My readings of Gustave Thibon (1903-2001) are joyful, I enjoy them. They leave me with a well of good knowledge. Some of his books are composed of short reflections, a kind of extensive aphorisms – if you’ll excuse the comparison -, a type of writing in which I feel comfortable, conducive to continually awakening the intellect (for example Balance and harmony, A blind gaze towards the light, Daily bread). Recently, Men of the Eternal: Conferences 1945-1980 (Rialp, 2024 -Kindle edition-) has been published. The whole book is an anthropological vision of what is permanent in the personal being and what is changeable in human doing. His proposal can be summarized in these terms: “Neither conservatives who block the future nor progressives who deny the past: we must be, above all, men of the eternal, men who renew the best of the past through an alert and active fidelity, always challenged and resurgent”.
What is typical of Thibon is the incarnation of thought in reality, in what is earthly and spiritual. “Facere veritatem (do the truth). This simple word from the Gospel – says Thibon – gives us the key to the relationship between the ideal and the real: “Do the truth”, adhere to it, not only with thought but also with action, and bear witness to it with all our being. ”. Abstractions contribute little when they become contaminated with unrealism, far from contact with their object. Having a body, I often repeat, is not superfluous. A virtual greeting and its countless emojis do not replace a loving or fervent hug, or a face-to-face coffee. The primacy of the brain (intellectualism) or the heart (emotivism), when one and the other are excluded, usually leads to unrealism.
The great Lima that welcomes us, so full of traffic jams and people driving from one side to the other; with a population of millions of inhabitants and long, very long routes, it lends itself to nostalgia for the small. In the face of the disproportionately large, one yearns – as Thibon does – for what is close, the green spaces, the warmth of home, what is healthy and artisanal. Being back in contact with others and reconciled with the environment is a desire that comes from the depths of the soul. And our author is right when he advocates “re-entering into contact with the two great realities with which no artifice interferes: nature, the work of God, and God himself. To pagan realism, which links us to creation, we must add Christian realism, which unites us to the Creator. Open eyes, then, do not let the asphalt drown nature in its aromas, flavors and textures; nor let the hurry and technique impoverish the spirit.

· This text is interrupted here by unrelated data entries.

(* ===== verification/Auth.v ===== *)
(** * Verification of one request ([internal/auth])

    Requests and results, the checks of a token, the quota and the first-use
    binding, the risk engine's verdicts, and [Verify] itself.  A method runs on
    the state [world]: the stores, the limiter, the clock reads made so far, the
    token the request carries (one cell: every pointer to the payload is to it)
    and the log and metric events emitted. *)

From S2P Require Import Prelude GoStrings GoTime Strconv Sha256 Netip GoURL Pow Matcher Storage.
From S2P Require Import Config RiskMatcher RiskEngine RiskCounter Pending.

(** ** Requests, results, reasons ([request.go], [result.go], [reasons.go]) *)

Record AuthRequest := MkAuthRequest {
  OriginalURI : string;
  OriginalMethod : string;
  OriginalArgs : string;
  RealIP : string;
  UserAgent : string;
  OriginalRange : string;
}.

Record AuthResult := MkAuthResult {
  Allowed : bool;
  HTTPStatus : Z;
  Reason : string;
  Mode : string;
  SignID : string;
  Uses : Z;
  MaxUses : Z;
  ErrorHeader : string;
  LimitRate : string;
  rDecision : string;
  DryRunOriginalError : string;
  RiskChain : string;
  RiskRule : string;
  RiskTrace : list TraceStep;
  RiskMarks : list string;
}.

Definition DecisionVerified : string := "verified".
Definition DecisionUnverifiedSlow : string := "unverified_slow".
Definition DecisionUnverifiedVerySlow : string := "unverified_very_slow".
Definition DecisionNotProtected : string := "not_protected".
Definition DecisionDenied : string := "denied".
Definition DecisionBypass : string := "bypass".
Definition DecisionDryRun : string := "dry_run".
Definition DecisionPowDisabled : string := "pow_disabled".
(* ===== verification/AppBuild.v ===== *)
(** * Assembling the service ([internal/app/app.go], [internal/logging/logger.go])

    [build] turns a configuration into stores, an engine and a service, or fails,
    and then must have closed what it opened.  Connecting is a parameter: what a
    ping of redis and the opening of a pool answer, and the levels zap knows. *)

From S2P Require Import Prelude GoStrings GoTime Matcher Storage MemoryUsage MemoryCounter Config RiskMatcher RiskEngine.
From S2P Require Import Postgres Redis RedisCounter Instrumented RiskEngineTheory ConfigValidate ConfigTheory.
From S2P Require Import RiskCounter Pending Pow Auth App.

(** ** Stores *)

Inductive usage_store (R : Type) :=
  | MemoryStore (s : MemUsage.UsageStore)
  | PostgresStore (s : PgUsage.UsageStore)
  | RedisStore (s : RedisUsage.UsageStore R).
Arguments MemoryStore {R} _.
Arguments PostgresStore {R} _.
Arguments RedisStore {R} _.

Inductive counter_store (R : Type) :=
  | MemoryCounters (s : MemCounter.CounterStore)
  | RedisCounters (s : RedisCounter.CounterStore R).
Arguments MemoryCounters {R} _.
Arguments RedisCounters {R} _.

(** What has to be closed. *)
Inductive resource := TheUsageStore | TheCounterStore | ThePool | TheRedisClient | ThePendingBlocker.

Inductive build_error :=
  | NilConfig
  | InitLogging
  | BadMatcher (e : matcher_error)
  | ConnectRedis
  | OpenPostgres
  | BuildEngine (e : engine_error)
  | BuildService (e : string).

(** [logging.New]. *)
Definition logging_New (known_level : string -> bool) (level format : string) : bool :=
  known_level level && existsb (fun f => f =? format)%string ["console"; "json"; ""]%string.

Section Build.
Context `{Unicode, Regexp, MapRange}.
Context {R : Type} `{Redis R}.
(** The levels of zap; a client whose ping is answered; the pool of a data
    source, when it can be opened. *)
Variable known_level : string -> bool.
Variable redis_ping : RedisConfig -> option R.
Variable open_pool : PoolConfig -> option (gmap string PgUsage.row).

Record storage := MkStorageParts {
  spUsage : option (wrapped (usage_store R));
  spCounters : option (wrapped (counter_store R));
  spRedis : option R;
  spPool : bool;
}.

Definition pool_config (c : PostgresConfig) : PoolConfig := MkPoolConfig (pgDSN c) (pgMaxOpenConns c) (pgMaxIdleConns c) 0 0.
(* ===== verification/AuthTheory.v ===== *)
(** * What verification guarantees

    The checks of a token as one statement, the recording of every outcome
    exactly once, and the switches that bypass or rewrite verdicts. *)

From S2P Require Import Prelude GoStrings GoTime Strconv Sha256 Netip GoURL Pow PowTheory Matcher.
From S2P Require Import Storage Config RiskMatcher RiskEngine RiskCounter Pending Auth.

Section Theory.
Context `{Unicode, JsonCodec, Regexp, MapRange}.
Context {U C : Type} `{UsageStore U, CounterStore C}.
Variable clk : nat -> Z.
Variable uenv : nat -> us_env.
Variable cenv : nat -> cs_env.
Variable s : Service.

Notation W := (world (U := U) (C := C)).
Notation MA := (M (U := U) (C := C)).
#[local] Existing Instances M_ret M_bind.

(** ** A good token *)

(** The proof of work: the sign is the hash of the canonical input, in hex of
    either case, and the hash has the claimed difficulty. *)
Definition work_done (p : TokenPayload) (sign : string) : Prop :=
  len sign = 64 /\ Forall (fun c => sign_rune c = true) (bytes_of sign) /\
  map upper_ascii (bytes_of sign) = map upper_ascii (bytes_of (ComputeSign (Some p))) /\
  HasLeadingZeroBits (sha256 (bytes_of (BuildCanonicalInput (Some p)))) (tpDifficulty p) = true.

Lemma sign_rune_ascii c : sign_rune c = true -> c < 128.
Proof. unfold sign_rune, in_range. intros Hs. bprop. repeat (destruct Hs as [Hs|Hs]; bprop); lia. Qed.

Lemma isValidSignHex_spec sign :
  isValidSignHex sign = true <->
  len sign = 64 /\ Forall (fun c => sign_rune c = true) (bytes_of sign).
Proof.
  unfold isValidSignHex. destruct (Z.eqb_spec (len sign) 64) as [E|E]; simpl; [|naive_solver].
  rewrite forallb_Forall. split.
  - intros Hr. split; [done|].
    by apply (runes_all_ascii (fun c => sign_rune c = true) sign sign_rune_ascii) in Hr as [_ ?].
  - intros [_ Hb]. rewrite runes_ascii; [done|]. apply Forall_forall. intros c Hc.
    pose proof (bytes_of_range sign) as Hby.
    apply (proj1 (Forall_forall _ _) Hby) in Hc as Hc'. unfold is_byte in Hc'.
    apply (proj1 (Forall_forall _ _) Hb), sign_rune_ascii in Hc. lia.
Qed.

Lemma ComputeSign_ascii p : is_ascii (bytes_of (ComputeSign p)).
Proof. eapply Forall_impl; [apply ComputeSign_chars|]. unfold hex_lower. simpl. lia. Qed.

Lemma EqualFold_upper_ascii a b :
  is_ascii (bytes_of a) -> is_ascii (bytes_of b) ->
  EqualFold a b = true <-> map upper_ascii (bytes_of a) = map upper_ascii (bytes_of b).
Proof.
  intros Ha Hb. rewrite EqualFold_ToUpper by done. unfold ToUpper, map_runes.
  rewrite !runes_ascii, !concat_encode_ascii by done. split; [|congruence]. intros E.
  apply (f_equal bytes_of) in E. rewrite !bytes_of_of in E by
    (apply ascii_is_byte, upper_ascii_ascii; done). done.
Qed.

Lemma len_zero_empty a : len a = 64 -> (a =? "")%string = false.
Proof. intros Hl. apply String.eqb_neq. intros ->. done. Qed.

Lemma checkSign_spec p sign : checkSignAndDifficulty p sign = None <-> work_done p sign.
Proof.
  unfold checkSignAndDifficulty, work_done, CompareSign, HasLeadingZeroBits32, HashCanonical.
  destruct (isValidSignHex sign) eqn:Ev; simpl.
  - apply isValidSignHex_spec in Ev as [El Er].
    assert (is_ascii (bytes_of sign)) as Ha.
    { apply Forall_forall. intros c Hc. pose proof (bytes_of_range sign) as Hby.
      apply (proj1 (Forall_forall _ _) Hby) in Hc as Hc'. unfold is_byte in Hc'.
      apply (proj1 (Forall_forall _ _) Er), sign_rune_ascii in Hc. lia. }
    rewrite (len_zero_empty sign), (len_zero_empty (ComputeSign (Some p))) by (done || apply ComputeSign_len).
    simpl. pose proof (EqualFold_upper_ascii (ComputeSign (Some p)) sign (ComputeSign_ascii _) Ha) as Hf.
    destruct (EqualFold _ sign); simpl.
    + destruct (HasLeadingZeroBits _ _); simpl; [|naive_solver].
      split; [|done]. intros _. split_and!; try done. symmetry. by apply Hf.
    + split; [done|]. intros (_ & _ & Hm & _). symmetry in Hm. by apply Hf in Hm.
  - split; [done|]. intros (El & Er & _). exfalso.
    assert (isValidSignHex sign = true) by (by apply isValidSignHex_spec). congruence.
Qed.

(** The instant the token is judged at, in seconds. *)
Definition in_time (p : TokenPayload) (maxTTL now : Z) : Prop :=
  now < tpExpiresAt p /\
  (0 < maxTTL -> wrap64 (tpExpiresAt p - tpTimestamp p) <= maxTTL) /\
  tpTimestamp p <= wrap64 (now + 60).

Lemma checkTime_spec p maxTTL now : checkTime p maxTTL now = None <-> in_time p maxTTL now.
Proof.
  unfold checkTime, in_time.
  destruct (Z.leb_spec (tpExpiresAt p) now); [split; [done|lia]|].
  destruct (Z.ltb_spec 0 maxTTL), (Z.ltb_spec maxTTL (wrap64 (tpExpiresAt p - tpTimestamp p))); simpl;
    destruct (Z.ltb_spec (wrap64 (now + 60)) (tpTimestamp p)); split; try done; try lia; intros; repeat split; intros; lia.
Qed.

(** Everything a token must satisfy in its mode. *)
Definition good_token (p : TokenPayload) (mode path sign : string) (now : Z) : Prop :=
  exists mc, mode_config s mode = Some mc /\ mcEnabled mc = true /\
    well_formed p (Some (mcOpts mc)) /\ tpPath p = path /\ in_time p (mcMaxTTL mc) now /\
    work_done p sign.

(** Used to refute either side of the equivalence below. *)
Ltac refute_both := split; [done|intros; repeat match goal with
  | Hx : exists _, _ |- _ => destruct Hx
  | Hx : _ /\ _ |- _ => destruct Hx end; simplify_eq; congruence].

Lemma validateTokenForMode_iff p mode path sign now :
  validateTokenForMode s p mode path sign now = None <-> good_token p mode path sign now.
Proof.
  unfold validateTokenForMode, good_token.
  destruct (mode_config s mode) as [mc|]; [|refute_both].
  destruct (mcEnabled mc) eqn:Ee; cbn [negb]; [|refute_both].
  pose proof (validate_iff p (Some (mcOpts mc))) as Hv.
  destruct (ValidatePayload (Some p) (Some (mcOpts mc))) as [[]|e].
  - destruct (String.eqb_spec (tpPath p) path); cbn [negb]; [|refute_both].
    pose proof (checkTime_spec p (mcMaxTTL mc) now) as Ht. pose proof (checkSign_spec p sign) as Hs.
    destruct (checkTime p (mcMaxTTL mc) now).
    + split; [done|]. intros (? & [= <-] & _ & _ & _ & Ht' & _). by apply Ht in Ht'.
    + rewrite Hs. split.
      * intros Hw. exists mc. split_and!; [done|done|by apply Hv|done|by apply Ht|done].
      * by intros (? & [= <-] & _ & _ & _ & _ & Hw).
  - split; [done|]. intros (? & [= <-] & _ & Hwf & _). by apply Hv in Hwf.
Qed.

(** C12: [validateTokenForMode], the one definition of a good token that both
    the PoW-only path and the classification use, passes exactly the tokens
    whose mode is enabled and whose payload is well formed for it, made for this
    path, in time, and backed by the work they claim. *)
Theorem validateTokenForMode_spec p mode path sign now :
  validateTokenForMode s p mode path sign now = None <-> good_token p mode path sign now.
Proof. apply validateTokenForMode_iff. Qed.

End Theory.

Homo faber requires Homo sapiens so that the creations of technology do not roboticist the warmth of interpersonal relationships. The wise person “is not the one who solves—or thinks he solves—the problems, but the one who digs into them and, by digging, sees the infinite mystery they contain.” He has the finesse of spirit to dig with patience in order to clear the rubble that hides the mystery of what is real. Having the ability to think to find the causes of problems and, likewise, the ability to meditate to patiently contemplate reality. Think about the flashes that manifests, stopping at the truth revealed. Effort to access the deepest layers of reality. Immersion to be amazed at the personal intimacy that our neighbors show us.
“No conquest of the past is definitive,” says Thibon, no promise of the future is certain: “We can constantly lose everything here on earth, and it is precisely from this uncertainty that we draw our courage and our hope.” Each generation not only receives a material and moral heritage from those who preceded it, it must also return to value it. There are achievements and failures in the path of humanity. Successes come, but they are not usually definitive. The fragility of our creations is a reality. And whoever says fragility of works, also thinks about the vulnerability of human existence.
Stay stuck in longing, or hurriedly throw yourself into the winds of progress? Thibon proposes to overcome this dilemma by elevation and says: “the difference between conservatism and progressivism is rather like that between calm and storm: the calm does not allow the ship to move forward, but the storm makes it shipwreck or spin in circles,” which is not better. This is my conclusion: the current situation in the world clearly shows us the urgent need to return to the basis of civilization. It is no coincidence that the crisis of culture is accompanied by a parallel crisis of religious faith. A crisis manifested in ethical deterioration, observable in both hemispheres, for whose healing neither politics nor economics have the remedies. Our time, more than techniques and systems, asks for more spirit and eternity, depth and transcendence.